Entries taken from a collection
= Beginning of Section =
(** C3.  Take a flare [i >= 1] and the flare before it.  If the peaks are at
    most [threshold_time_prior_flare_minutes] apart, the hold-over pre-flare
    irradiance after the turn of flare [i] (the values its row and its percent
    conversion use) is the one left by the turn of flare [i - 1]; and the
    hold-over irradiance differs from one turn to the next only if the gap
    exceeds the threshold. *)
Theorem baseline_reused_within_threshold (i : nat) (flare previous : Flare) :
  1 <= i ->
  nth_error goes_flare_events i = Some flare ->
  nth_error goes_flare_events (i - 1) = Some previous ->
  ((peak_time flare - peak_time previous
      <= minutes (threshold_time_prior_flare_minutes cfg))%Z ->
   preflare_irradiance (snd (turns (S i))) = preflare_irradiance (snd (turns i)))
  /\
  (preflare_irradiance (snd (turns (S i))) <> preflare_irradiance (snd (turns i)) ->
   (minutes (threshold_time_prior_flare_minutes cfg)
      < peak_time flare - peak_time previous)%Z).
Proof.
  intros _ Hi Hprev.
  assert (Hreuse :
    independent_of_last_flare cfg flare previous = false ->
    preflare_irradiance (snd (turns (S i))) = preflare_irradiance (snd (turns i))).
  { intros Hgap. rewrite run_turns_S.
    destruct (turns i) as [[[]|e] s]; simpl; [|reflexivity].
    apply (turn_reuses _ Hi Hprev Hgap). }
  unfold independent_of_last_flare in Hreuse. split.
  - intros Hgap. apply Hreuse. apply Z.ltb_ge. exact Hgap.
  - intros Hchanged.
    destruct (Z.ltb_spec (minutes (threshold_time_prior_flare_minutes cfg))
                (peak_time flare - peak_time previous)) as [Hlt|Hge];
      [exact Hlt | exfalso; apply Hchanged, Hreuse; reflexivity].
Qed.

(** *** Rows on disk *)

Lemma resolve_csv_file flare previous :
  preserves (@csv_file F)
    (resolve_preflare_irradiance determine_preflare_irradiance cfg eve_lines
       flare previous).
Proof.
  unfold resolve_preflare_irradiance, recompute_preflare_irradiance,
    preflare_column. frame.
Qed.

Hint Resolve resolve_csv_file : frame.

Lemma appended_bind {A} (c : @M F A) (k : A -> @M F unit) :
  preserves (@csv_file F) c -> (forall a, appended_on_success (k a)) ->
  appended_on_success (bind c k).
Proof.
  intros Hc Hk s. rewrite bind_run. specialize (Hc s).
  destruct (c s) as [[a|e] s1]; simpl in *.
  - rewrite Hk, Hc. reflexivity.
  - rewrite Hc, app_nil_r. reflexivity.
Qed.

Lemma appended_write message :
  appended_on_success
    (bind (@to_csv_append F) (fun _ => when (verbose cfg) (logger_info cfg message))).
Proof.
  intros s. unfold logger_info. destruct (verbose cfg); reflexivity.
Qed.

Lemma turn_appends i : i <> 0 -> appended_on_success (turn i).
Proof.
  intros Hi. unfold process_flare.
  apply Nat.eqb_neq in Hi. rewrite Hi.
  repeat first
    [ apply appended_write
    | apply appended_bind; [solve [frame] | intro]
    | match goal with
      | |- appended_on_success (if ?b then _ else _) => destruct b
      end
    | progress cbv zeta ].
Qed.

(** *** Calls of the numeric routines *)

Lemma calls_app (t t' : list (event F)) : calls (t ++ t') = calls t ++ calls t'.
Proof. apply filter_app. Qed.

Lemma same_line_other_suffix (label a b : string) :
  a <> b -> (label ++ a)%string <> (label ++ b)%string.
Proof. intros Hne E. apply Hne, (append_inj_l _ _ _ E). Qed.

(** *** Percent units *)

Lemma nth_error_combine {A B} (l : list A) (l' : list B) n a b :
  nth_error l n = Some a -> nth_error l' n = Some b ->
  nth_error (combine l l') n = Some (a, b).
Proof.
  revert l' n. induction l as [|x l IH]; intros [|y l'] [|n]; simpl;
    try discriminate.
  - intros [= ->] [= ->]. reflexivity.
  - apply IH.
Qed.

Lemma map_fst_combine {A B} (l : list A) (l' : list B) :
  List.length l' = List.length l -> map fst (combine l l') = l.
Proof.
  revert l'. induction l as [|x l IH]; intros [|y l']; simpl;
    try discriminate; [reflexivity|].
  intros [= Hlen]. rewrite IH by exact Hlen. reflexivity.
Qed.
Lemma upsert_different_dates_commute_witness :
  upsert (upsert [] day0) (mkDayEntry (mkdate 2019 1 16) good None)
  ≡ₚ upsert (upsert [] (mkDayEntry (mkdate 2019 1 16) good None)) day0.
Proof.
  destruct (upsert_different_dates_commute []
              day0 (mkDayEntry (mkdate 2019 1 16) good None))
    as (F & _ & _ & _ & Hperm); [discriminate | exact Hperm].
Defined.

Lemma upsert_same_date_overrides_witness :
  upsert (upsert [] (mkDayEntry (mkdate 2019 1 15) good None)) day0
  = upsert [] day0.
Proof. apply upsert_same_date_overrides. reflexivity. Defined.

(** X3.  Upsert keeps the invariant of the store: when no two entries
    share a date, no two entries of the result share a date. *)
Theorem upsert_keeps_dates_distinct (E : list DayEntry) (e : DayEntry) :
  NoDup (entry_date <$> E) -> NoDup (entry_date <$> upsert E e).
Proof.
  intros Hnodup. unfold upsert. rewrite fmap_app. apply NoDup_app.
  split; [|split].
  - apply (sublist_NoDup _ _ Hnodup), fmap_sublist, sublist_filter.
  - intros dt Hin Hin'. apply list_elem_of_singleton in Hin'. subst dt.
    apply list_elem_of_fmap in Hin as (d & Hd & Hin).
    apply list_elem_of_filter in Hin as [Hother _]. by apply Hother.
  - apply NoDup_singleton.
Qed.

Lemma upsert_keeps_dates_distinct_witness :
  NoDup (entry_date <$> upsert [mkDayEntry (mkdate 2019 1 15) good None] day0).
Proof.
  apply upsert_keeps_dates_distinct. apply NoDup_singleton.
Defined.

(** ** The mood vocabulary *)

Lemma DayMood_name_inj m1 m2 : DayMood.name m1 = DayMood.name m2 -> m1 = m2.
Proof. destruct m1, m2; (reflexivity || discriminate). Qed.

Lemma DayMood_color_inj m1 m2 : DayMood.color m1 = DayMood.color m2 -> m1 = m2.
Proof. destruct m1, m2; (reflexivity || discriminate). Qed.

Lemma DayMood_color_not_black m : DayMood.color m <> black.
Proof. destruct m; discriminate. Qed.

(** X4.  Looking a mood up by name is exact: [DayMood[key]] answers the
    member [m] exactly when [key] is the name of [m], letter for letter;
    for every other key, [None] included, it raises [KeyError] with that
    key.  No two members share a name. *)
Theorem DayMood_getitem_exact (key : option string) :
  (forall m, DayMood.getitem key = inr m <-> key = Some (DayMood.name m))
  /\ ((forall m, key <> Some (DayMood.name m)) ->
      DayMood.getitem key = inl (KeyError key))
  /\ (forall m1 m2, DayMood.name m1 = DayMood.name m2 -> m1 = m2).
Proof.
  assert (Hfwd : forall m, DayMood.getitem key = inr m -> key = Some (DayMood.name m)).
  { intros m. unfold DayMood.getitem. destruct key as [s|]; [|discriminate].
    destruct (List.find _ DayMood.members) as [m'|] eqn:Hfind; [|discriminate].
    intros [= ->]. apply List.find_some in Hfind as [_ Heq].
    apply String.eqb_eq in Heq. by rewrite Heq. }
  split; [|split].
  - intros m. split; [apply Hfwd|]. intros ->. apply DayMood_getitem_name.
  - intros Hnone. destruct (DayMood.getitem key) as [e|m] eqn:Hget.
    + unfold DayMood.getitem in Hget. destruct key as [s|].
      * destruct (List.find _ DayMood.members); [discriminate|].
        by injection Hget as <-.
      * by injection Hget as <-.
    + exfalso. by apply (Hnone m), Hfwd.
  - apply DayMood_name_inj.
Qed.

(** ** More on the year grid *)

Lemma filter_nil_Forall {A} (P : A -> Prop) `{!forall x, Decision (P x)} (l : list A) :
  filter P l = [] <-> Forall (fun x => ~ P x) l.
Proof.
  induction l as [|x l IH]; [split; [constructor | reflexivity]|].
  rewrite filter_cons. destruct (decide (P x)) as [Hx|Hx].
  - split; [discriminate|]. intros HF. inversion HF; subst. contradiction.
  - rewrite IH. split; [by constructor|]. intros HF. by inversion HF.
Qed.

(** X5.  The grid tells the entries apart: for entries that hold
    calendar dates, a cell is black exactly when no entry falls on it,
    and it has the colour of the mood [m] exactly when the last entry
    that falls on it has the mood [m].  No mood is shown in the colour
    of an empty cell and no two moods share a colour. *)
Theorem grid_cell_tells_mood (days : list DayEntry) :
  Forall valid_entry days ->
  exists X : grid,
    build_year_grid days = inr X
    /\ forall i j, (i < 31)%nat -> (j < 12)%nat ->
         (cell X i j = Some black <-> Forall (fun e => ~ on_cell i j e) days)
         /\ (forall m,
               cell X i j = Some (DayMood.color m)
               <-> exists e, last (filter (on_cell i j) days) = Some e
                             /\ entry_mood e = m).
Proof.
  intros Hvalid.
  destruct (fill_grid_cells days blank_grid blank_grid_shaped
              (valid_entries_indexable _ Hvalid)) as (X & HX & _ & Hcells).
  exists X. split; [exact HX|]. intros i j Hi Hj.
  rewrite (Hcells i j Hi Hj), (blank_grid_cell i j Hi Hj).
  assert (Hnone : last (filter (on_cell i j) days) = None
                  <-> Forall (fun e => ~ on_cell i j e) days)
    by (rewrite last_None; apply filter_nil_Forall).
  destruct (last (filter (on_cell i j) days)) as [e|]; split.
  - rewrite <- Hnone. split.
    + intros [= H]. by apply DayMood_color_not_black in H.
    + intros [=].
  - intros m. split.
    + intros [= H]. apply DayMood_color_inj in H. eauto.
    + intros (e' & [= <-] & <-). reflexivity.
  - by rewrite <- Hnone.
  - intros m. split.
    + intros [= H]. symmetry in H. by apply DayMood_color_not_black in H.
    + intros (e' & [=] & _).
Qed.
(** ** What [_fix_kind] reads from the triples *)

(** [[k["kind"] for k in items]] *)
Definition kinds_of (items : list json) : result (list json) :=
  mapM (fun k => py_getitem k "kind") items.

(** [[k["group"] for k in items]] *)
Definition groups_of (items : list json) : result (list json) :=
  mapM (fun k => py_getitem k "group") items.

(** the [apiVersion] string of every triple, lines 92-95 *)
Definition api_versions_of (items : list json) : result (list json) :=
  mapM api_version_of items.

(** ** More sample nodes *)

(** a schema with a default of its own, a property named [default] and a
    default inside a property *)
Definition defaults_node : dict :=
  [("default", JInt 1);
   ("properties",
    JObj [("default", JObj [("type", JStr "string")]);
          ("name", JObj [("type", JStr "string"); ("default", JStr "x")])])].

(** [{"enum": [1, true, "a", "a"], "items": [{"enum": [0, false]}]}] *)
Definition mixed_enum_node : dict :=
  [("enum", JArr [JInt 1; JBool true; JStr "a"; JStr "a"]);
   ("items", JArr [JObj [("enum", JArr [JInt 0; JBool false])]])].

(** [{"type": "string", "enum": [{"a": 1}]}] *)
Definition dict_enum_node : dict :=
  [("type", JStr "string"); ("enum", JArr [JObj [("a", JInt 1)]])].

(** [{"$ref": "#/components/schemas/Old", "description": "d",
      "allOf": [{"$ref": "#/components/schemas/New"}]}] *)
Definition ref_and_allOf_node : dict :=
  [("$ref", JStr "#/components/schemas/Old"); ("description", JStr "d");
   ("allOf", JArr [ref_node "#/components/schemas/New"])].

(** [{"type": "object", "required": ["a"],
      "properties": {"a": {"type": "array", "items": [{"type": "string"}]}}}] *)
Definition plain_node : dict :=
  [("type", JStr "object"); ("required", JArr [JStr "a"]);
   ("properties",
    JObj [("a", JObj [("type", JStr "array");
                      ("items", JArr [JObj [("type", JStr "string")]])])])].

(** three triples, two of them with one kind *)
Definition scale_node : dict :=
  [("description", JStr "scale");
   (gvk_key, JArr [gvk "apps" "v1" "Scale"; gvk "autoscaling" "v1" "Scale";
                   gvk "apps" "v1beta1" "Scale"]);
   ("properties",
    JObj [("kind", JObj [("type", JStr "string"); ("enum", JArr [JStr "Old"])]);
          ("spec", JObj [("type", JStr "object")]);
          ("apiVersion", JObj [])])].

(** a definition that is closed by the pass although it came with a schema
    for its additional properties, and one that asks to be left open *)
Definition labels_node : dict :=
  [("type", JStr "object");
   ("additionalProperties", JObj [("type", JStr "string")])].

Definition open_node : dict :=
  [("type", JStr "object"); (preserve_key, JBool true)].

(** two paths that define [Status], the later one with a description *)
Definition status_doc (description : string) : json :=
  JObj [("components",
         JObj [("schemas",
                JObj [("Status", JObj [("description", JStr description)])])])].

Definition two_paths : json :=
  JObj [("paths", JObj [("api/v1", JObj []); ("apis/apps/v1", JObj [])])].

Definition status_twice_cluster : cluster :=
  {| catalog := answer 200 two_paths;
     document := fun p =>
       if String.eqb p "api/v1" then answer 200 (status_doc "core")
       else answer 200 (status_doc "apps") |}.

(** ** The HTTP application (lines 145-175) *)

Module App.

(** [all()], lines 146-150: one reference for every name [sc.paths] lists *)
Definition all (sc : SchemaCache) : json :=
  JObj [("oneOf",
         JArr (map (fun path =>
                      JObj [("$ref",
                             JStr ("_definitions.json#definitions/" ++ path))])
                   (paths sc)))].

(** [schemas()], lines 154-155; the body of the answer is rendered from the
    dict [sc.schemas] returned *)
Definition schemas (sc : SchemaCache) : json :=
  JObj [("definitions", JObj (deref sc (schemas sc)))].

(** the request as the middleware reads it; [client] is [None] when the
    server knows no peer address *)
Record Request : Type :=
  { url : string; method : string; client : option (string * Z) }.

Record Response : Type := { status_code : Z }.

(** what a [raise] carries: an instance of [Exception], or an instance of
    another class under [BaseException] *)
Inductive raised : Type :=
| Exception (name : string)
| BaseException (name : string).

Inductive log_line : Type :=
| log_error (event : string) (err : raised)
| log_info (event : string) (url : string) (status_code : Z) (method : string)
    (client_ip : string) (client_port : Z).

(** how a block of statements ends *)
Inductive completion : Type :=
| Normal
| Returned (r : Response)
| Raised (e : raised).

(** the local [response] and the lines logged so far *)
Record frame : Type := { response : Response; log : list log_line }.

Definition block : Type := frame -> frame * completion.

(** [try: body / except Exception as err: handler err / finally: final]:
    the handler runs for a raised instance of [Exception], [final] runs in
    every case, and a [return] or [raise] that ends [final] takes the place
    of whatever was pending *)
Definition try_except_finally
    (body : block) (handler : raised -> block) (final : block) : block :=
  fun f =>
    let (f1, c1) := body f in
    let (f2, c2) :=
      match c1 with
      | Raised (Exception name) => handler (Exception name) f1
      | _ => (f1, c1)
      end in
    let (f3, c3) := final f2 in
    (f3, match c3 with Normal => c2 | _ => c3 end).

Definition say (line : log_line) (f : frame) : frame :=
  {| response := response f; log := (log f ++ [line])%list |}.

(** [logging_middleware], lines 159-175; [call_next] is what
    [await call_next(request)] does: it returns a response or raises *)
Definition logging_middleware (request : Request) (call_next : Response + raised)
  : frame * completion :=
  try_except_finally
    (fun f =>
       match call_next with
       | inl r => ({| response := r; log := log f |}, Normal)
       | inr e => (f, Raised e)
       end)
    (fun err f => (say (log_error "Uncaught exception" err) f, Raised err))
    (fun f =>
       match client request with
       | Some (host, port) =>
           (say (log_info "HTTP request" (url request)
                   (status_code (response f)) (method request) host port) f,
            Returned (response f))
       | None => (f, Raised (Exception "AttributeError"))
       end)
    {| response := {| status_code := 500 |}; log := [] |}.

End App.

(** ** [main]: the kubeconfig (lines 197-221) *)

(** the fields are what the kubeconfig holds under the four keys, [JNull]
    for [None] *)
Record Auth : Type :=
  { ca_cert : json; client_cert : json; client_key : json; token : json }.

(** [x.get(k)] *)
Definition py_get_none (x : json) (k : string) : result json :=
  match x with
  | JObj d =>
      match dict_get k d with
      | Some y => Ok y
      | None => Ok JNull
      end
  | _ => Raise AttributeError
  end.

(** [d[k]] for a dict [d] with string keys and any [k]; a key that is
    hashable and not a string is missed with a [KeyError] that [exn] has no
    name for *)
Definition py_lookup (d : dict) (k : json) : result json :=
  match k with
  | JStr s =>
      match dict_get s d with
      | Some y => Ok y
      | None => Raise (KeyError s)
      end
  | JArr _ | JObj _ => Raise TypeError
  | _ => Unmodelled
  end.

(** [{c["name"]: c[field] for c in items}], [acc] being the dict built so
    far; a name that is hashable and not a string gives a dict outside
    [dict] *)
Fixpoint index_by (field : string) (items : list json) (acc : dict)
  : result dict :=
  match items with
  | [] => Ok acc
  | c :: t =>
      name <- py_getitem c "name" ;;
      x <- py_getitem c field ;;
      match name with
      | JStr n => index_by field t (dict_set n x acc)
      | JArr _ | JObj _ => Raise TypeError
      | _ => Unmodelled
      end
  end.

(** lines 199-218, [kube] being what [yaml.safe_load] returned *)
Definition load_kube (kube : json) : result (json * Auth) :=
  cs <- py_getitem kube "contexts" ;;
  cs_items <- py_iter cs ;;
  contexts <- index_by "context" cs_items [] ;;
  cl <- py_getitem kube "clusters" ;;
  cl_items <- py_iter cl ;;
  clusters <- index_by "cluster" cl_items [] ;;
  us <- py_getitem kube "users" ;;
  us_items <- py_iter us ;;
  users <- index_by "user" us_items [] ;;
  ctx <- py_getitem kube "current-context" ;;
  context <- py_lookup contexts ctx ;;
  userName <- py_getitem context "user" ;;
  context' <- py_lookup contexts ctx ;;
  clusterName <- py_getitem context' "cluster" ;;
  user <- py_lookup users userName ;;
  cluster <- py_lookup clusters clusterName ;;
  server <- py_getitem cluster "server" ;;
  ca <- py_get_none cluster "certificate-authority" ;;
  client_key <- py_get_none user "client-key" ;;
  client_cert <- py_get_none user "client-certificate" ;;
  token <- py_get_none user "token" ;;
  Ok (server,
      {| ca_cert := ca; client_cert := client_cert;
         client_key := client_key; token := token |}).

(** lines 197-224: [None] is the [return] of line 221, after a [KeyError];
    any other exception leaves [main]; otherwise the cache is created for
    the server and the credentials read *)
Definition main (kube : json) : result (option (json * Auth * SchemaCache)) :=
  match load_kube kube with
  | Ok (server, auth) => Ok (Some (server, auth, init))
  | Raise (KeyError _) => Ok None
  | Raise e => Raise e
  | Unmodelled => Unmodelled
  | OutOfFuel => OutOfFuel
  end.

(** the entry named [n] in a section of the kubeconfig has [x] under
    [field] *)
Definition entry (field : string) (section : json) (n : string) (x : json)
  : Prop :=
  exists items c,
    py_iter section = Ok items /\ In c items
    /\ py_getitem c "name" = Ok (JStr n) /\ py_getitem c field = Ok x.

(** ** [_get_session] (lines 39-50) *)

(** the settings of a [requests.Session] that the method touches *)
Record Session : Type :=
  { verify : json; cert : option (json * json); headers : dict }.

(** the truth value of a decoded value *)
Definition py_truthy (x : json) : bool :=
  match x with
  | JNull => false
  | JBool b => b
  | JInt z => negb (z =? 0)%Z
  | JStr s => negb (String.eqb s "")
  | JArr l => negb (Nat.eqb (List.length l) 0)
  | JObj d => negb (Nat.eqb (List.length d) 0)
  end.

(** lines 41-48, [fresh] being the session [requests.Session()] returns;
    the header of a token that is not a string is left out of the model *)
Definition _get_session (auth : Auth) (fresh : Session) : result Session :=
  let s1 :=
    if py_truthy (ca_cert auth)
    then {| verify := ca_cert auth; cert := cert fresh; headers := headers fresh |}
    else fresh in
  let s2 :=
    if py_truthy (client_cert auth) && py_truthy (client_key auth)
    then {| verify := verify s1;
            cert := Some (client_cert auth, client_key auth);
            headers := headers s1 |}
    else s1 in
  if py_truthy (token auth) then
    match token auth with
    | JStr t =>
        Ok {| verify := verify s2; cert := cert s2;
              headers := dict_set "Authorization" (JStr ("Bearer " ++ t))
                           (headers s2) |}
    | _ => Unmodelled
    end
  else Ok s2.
= End of Section =
Task to carry out => Using the entries, return every line where the word "when" can be found.

Result for this task =>
    (bind (@to_csv_append F) (fun _ => when (verbose cfg) (logger_info cfg message))).
(** X3.  Upsert keeps the invariant of the store: when no two entries
    member [m] exactly when [key] is the name of [m], letter for letter;
    calendar dates, a cell is black exactly when no entry falls on it,
    and it has the colour of the mood [m] exactly when the last entry
(** the request as the middleware reads it; [client] is [None] when the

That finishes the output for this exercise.